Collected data
..........

(* ===== verification/Kalloc.v ===== *)
(** * The physical page allocator (kernel/kalloc.c)

    The free list is threaded through the free pages themselves: the state is
    physical memory, the lock bit and the head pointer of [kmem], and the
    linker symbol [end].  [kinv s l] says that the list in memory is exactly
    [l], a duplicate-free list of allocatable pages. *)

From S2P Require Import Prelude Memory Riscv.

Record kstate : Type := mkK {
  k_mem : mem;          (** physical memory *)
  k_lock : bool;        (** kmem.lock *)
  k_freelist : Z;       (** kmem.freelist, 0 for the null pointer *)
  k_end : Z             (** first address after the kernel, from kernel.ld *)
}.

Definition set_mem (f : mem -> mem) (s : kstate) : kstate :=
  mkK (f (k_mem s)) (k_lock s) (k_freelist s) (k_end s).
Definition set_klock (b : bool) (s : kstate) : kstate :=
  mkK (k_mem s) b (k_freelist s) (k_end s).
Definition set_freelist (p : Z) (s : kstate) : kstate :=
  mkK (k_mem s) (k_lock s) p (k_end s).

Ltac ksimpl :=
  unfold set_mem, set_klock, set_freelist; cbn [k_mem k_lock k_freelist k_end].

(** [r->next], the first word of a free page *)
Definition run_next (m : mem) (r : Z) : Z := load64 m r.

Definition kfree (pa : Z) : M kstate unit :=
  s ← get;
  panic_if (negb (pa mod PGSIZE =? 0) || (pa <? k_end s) || (pa >=? PHYSTOP)) "kfree";;
  modify (set_mem (CString.memset pa 1 PGSIZE));;
  acquire k_lock set_klock;;
  fl ← gets k_freelist;
  modify (set_mem (fun m => store64 m pa fl));;
  modify (set_freelist pa);;
  release k_lock set_klock.

Definition kalloc : M kstate Z :=
  acquire k_lock set_klock;;
  r ← gets k_freelist;
  m ← gets k_mem;
  when (negb (r =? 0)) (modify (set_freelist (run_next m r)));;
  release k_lock set_klock;;
  when (negb (r =? 0)) (modify (set_mem (CString.memset r 5 PGSIZE)));;
  mret r.

Definition freerange (fuel : nat) (pa_start pa_end : Z) : M kstate unit :=
  loop fuel (fun p =>
    if p + PGSIZE <=? pa_end then kfree p;; mret (inl (p + PGSIZE))
    else mret (inr tt)) (PGROUNDUP pa_start).

(** [kinit]; one iteration of [freerange] per page of RAM bounds the fuel. *)
Definition kinit : M kstate unit :=
  modify (set_klock false);;
  e ← gets k_end;
  freerange (Z.to_nat ((PHYSTOP - e) / PGSIZE + 2)) e PHYSTOP.

(** ** Representation *)

Fixpoint chain (m : mem) (p : Z) (l : list Z) : Prop :=
  match l with
  | [] => p = 0
  | q :: l' => p = q /\ chain m (run_next m q) l'
  end.

Definition page_ok (e p : Z) : Prop := p mod PGSIZE = 0 /\ e <= p /\ p < PHYSTOP.

#[export] Instance page_ok_dec e p : Decision (page_ok e p).
Proof. unfold page_ok. apply _. Defined.

(** Address [x] lies in the page at [p]. *)
Definition in_page (p x : Z) : Prop := p <= x < p + PGSIZE.

Record kinv (s : kstate) (l : list Z) : Prop := {
  ki_chain : chain (k_mem s) (k_freelist s) l;
  ki_nodup : NoDup l;
  ki_pages : Forall (page_ok (k_end s)) l;
  ki_lock : k_lock s = false;
  ki_end : 0 < k_end s
}.

(** [s'] differs from [s] in memory only inside the pages [ps]; [end] is fixed. *)
Definition same_outside (ps : list Z) (s s' : kstate) : Prop :=
  k_end s' = k_end s /\
  forall x, Forall (fun p => ~ in_page p x) ps -> k_mem s' x = k_mem s x.

Lemma page_disjoint p q x :
  p mod PGSIZE = 0 -> q mod PGSIZE = 0 -> p <> q -> in_page p x -> ~ in_page q x.
Proof. unfold in_page, PGSIZE. intros. zdiv. Qed.

Lemma chain_ext m m' p l :
  Forall (fun q => q mod PGSIZE = 0) l ->
  (forall q x, q ∈ l -> in_page q x -> m' x = m x) -> chain m p l -> chain m' p l.
Proof.
  revert p. induction l as [|q l IH]; intros p Hal Hm; cbn [chain]; [auto|].
  apply Forall_cons in Hal as [Hq Hal]. intros [-> H]. split; [reflexivity|].
  assert (Hn : run_next m' q = run_next m q).
  { unfold run_next, load64. apply le_load_ext. intros i Hi. apply (Hm q); [left|].
    unfold in_page, PGSIZE. lia. }
  rewrite Hn. apply IH; [exact Hal | | exact H].
  intros q' x Hq'. apply Hm. set_solver.
Qed.

Lemma pages_aligned e l : Forall (page_ok e) l -> Forall (fun q => q mod PGSIZE = 0) l.
Proof. intros H. eapply Forall_impl; [exact H|]. intros x [Hx _]. exact Hx. Qed.

(** The list survives memory changes confined to pages that are not on it. *)
Lemma kinv_same_outside s s' l ps :
  kinv s l -> same_outside ps s s' ->
  k_lock s' = false -> k_freelist s' = k_freelist s ->
  Forall (fun p => p mod PGSIZE = 0 /\ p ∉ l) ps -> kinv s' l.
Proof.
  intros [Hc Hn Hp Hl He] [Hend Hm] Hl' Hf Hps. constructor.
  - rewrite Hf. eapply chain_ext; [eapply pages_aligned; exact Hp | | exact Hc].
    intros q x Hq Hx. apply Hm. eapply Forall_impl; [exact Hps|].
    intros p [Hpa Hpn]. eapply page_disjoint; [| exact Hpa | | exact Hx].
    + rewrite Forall_forall in Hp. apply (Hp q Hq).
    + intros ->. contradiction.
  - exact Hn.
  - rewrite Hend. exact Hp.
  - exact Hl'.
  - lia.
Qed.

Lemma same_outside_refl ps s : same_outside ps s s.
Proof. split; auto. Qed.

Lemma same_outside_trans ps qs s s' s'' :
  same_outside ps s s' -> same_outside qs s' s'' -> same_outside (ps ++ qs) s s''.
Proof.
  intros [H1 H2] [H3 H4]. split; [congruence|]. intros x Hx.
  apply Forall_app in Hx as [Hx1 Hx2]. rewrite H4, H2 by assumption. reflexivity.
Qed.

Lemma same_outside_mono ps qs s s' :
  same_outside ps s s' -> ps ⊆ qs -> same_outside qs s s'.
Proof.
  intros [H1 H2] Hsub. split; [exact H1|]. intros x Hx. apply H2.
  rewrite Forall_forall in Hx |- *. intros p Hp. apply Hx, Hsub, Hp.
Qed.

(** ** Operations *)

Lemma kfree_bad pa s : ~ page_ok (k_end s) pa -> kfree pa s = Panic "kfree".
Proof.
  intros H. unfold kfree, get, mbind, M_bind, panic_if. unfold page_ok in H.
  replace (_ || _ || _) with true by lia. reflexivity.
Qed.

Lemma kfree_wp pa s l :
  kinv s l -> page_ok (k_end s) pa -> pa ∉ l ->
  wp (kfree pa) (fun _ s' => kinv s' (pa :: l) /\ same_outside [pa] s s') s.
Proof.
  intros HI Hp Hni. pose proof HI as [Hc Hn Hps Hl He]. unfold kfree. wp_steps.
  apply wp_panic_if; [unfold page_ok in Hp; lia|]. wp_steps. apply wp_acquire; [exact Hl|].
  wp_steps. apply wp_release; [reflexivity|]. ksimpl.
  assert (Hso : same_outside [pa] s (mkK (store64 (CString.memset pa 1 PGSIZE (k_mem s)) pa
                  (k_freelist s)) false pa (k_end s))).
  { split; [reflexivity|]. intros x Hx. rewrite Forall_singleton in Hx. cbv beta in Hx.
    unfold in_page, PGSIZE in Hx. cbn. unfold store64. rewrite le_store_out by lia.
    rewrite CString.memset_fill by (unfold PGSIZE; lia). apply fill_out. unfold PGSIZE. lia. }
  split; [|exact Hso].
  assert (Hfl : 0 <= k_freelist s < 2 ^ 64).
  { destruct l as [|q l]; cbn in Hc; [lia|]. destruct Hc as [-> _].
    apply Forall_cons in Hps as [[? []] _]. unfold PHYSTOP, KERNBASE in *. lia. }
  constructor; cbn.
  - split; [reflexivity|]. unfold run_next, load64, store64.
    rewrite le_load_store_eq, Z.mod_small by exact Hfl.
    eapply chain_ext; [eapply pages_aligned; exact Hps | | exact Hc].
    intros q x Hq Hx. apply Hso. apply Forall_singleton.
    rewrite Forall_forall in Hps. eapply page_disjoint; [apply (Hps q Hq) | apply Hp | | exact Hx].
    intros ->. contradiction.
  - apply NoDup_cons. auto.
  - apply Forall_cons. auto.
  - reflexivity.
  - exact He.
Qed.

Lemma kalloc_wp s l :
  kinv s l ->
  wp kalloc (fun r s' =>
    match l with
    | [] => r = 0 /\ s' = s
    | p :: l' => r = p /\ kinv s' l' /\ same_outside [p] s s' /\
                 (forall x, in_page p x -> k_mem s' x = x05)
    end) s.
Proof.
  intros HI. pose proof HI as [Hc Hn Hps Hl He]. unfold kalloc. wp_steps.
  apply wp_acquire; [exact Hl|]. wp_steps. cbn [set_klock k_freelist k_mem].
  destruct l as [|p l].
  - cbn in Hc. rewrite Hc. cbn [Z.eqb negb when]. wp_steps.
    apply wp_release; [reflexivity|]. wp_steps. split; [reflexivity|].
    destruct s; cbn in *; subst; reflexivity.
  - cbn in Hc. destruct Hc as [Hfp Hc]. apply Forall_cons in Hps as [Hp Hps].
    apply NoDup_cons in Hn as [Hnp Hn].
    assert (Hp0 : p <> 0) by (unfold page_ok in Hp; lia).
    rewrite Hfp. apply Z.eqb_neq in Hp0 as ->. cbn [negb when]. wp_steps.
    apply wp_release; [reflexivity|]. wp_steps. split; [reflexivity|]. ksimpl.
    rewrite CString.memset_fill by (unfold PGSIZE; lia).
    assert (Hso : same_outside [p] s (mkK (fill (k_mem s) p PGSIZE (z2b 5)) false
                    (run_next (k_mem s) p) (k_end s))).
    { split; [reflexivity|]. intros x Hx. rewrite Forall_singleton in Hx. cbn.
      apply fill_out. exact Hx. }
    split; [|split; [exact Hso|]].
    + constructor; cbn; auto.
      eapply chain_ext; [eapply pages_aligned; exact Hps | | exact Hc].
      intros q x Hq Hx. apply Hso. apply Forall_singleton.
      rewrite Forall_forall in Hps. eapply page_disjoint; [apply (Hps q Hq) | apply Hp | | exact Hx].
      intros ->. contradiction.
    + intros x Hx. apply fill_in. exact Hx.
Qed.

(** The pages [freerange] pushes from [p], in the order they end on the list. *)
Fixpoint pages_down (k : nat) (p : Z) (acc : list Z) : list Z :=
  match k with
  | O => acc
  | S k' => pages_down k' (p + PGSIZE) (p :: acc)
  end.

Lemma pages_down_app k p acc : pages_down k p acc = pages_down k p [] ++ acc.
Proof.
  revert p acc. induction k as [|k IH]; intros p acc; cbn; [reflexivity|].
  rewrite IH, (IH _ [p]), <- app_assoc. reflexivity.
Qed.

Lemma elem_of_pages_down k p q :
  q ∈ pages_down k p [] <-> exists i, 0 <= i < Z.of_nat k /\ q = p + i * PGSIZE.
Proof.
  revert p. induction k as [|k IH]; intros p; cbn [pages_down].
  - split; [intros H; inversion H | intros (i & Hi & _); lia].
  - rewrite pages_down_app, elem_of_app, IH, list_elem_of_singleton. split.
    + intros [(i & Hi & ->)| ->]; [exists (i + 1) | exists 0]; lia.
    + intros (i & Hi & ->). destruct (decide (i = 0)) as [->|]; [right; lia|].
      left. exists (i - 1). lia.
Qed.

Lemma freerange_loop fuel pa_end s p l (k : nat) :
  kinv s l -> p mod PGSIZE = 0 -> k_end s <= p -> pa_end <= PHYSTOP ->
  p + Z.of_nat k * PGSIZE <= pa_end < p + (Z.of_nat k + 1) * PGSIZE ->
  (forall q, q ∈ l -> q < p) -> (k < fuel)%nat ->
  wp (loop fuel (fun p =>
    if p + PGSIZE <=? pa_end then kfree p;; mret (inl (p + PGSIZE))
    else mret (inr tt)) p)
    (fun _ s' => kinv s' (pages_down k p l)) s.
Proof.
  revert fuel s p l. induction k as [|k IH]; intros fuel s p l HI Hp He Hend Hk Hl Hf;
    (destruct fuel as [|fuel]; [lia|]); cbn [loop]; apply wp_bind.
  - replace (p + PGSIZE <=? pa_end) with false by lia. wp_steps. exact HI.
  - unfold PGSIZE in Hk. replace (p + PGSIZE <=? pa_end) with true by (unfold PGSIZE; lia).
    apply wp_bind. eapply wp_mono.
    { apply (kfree_wp p s l); [exact HI | | intros Hin; specialize (Hl p Hin); lia].
      unfold page_ok. lia. }
    intros _ s' [HI' [Hend' _]]. wp_steps. cbn [pages_down]. apply IH.
    + exact HI'.
    + unfold PGSIZE in *. zdiv.
    + unfold PGSIZE. lia.
    + exact Hend.
    + unfold PGSIZE. lia.
    + intros q [->|Hq]%elem_of_cons; [unfold PGSIZE; lia|].
      specialize (Hl q Hq). unfold PGSIZE. lia.
    + lia.
Qed.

..........

WHAT YOU ARE ASKED TO DO: Above are records; repeat only the lines starting at the line with "k_freelist : Z;" and ending at the line with "mkK (f (k_mem", exactly as they appear, both included.

EXERCISE RESPONSE:
  k_freelist : Z;       (** kmem.freelist, 0 for the null pointer *)
  k_end : Z             (** first address after the kernel, from kernel.ld *)
}.

Definition set_mem (f : mem -> mem) (s : kstate) : kstate :=
  mkK (f (k_mem s)) (k_lock s) (k_freelist s) (k_end s).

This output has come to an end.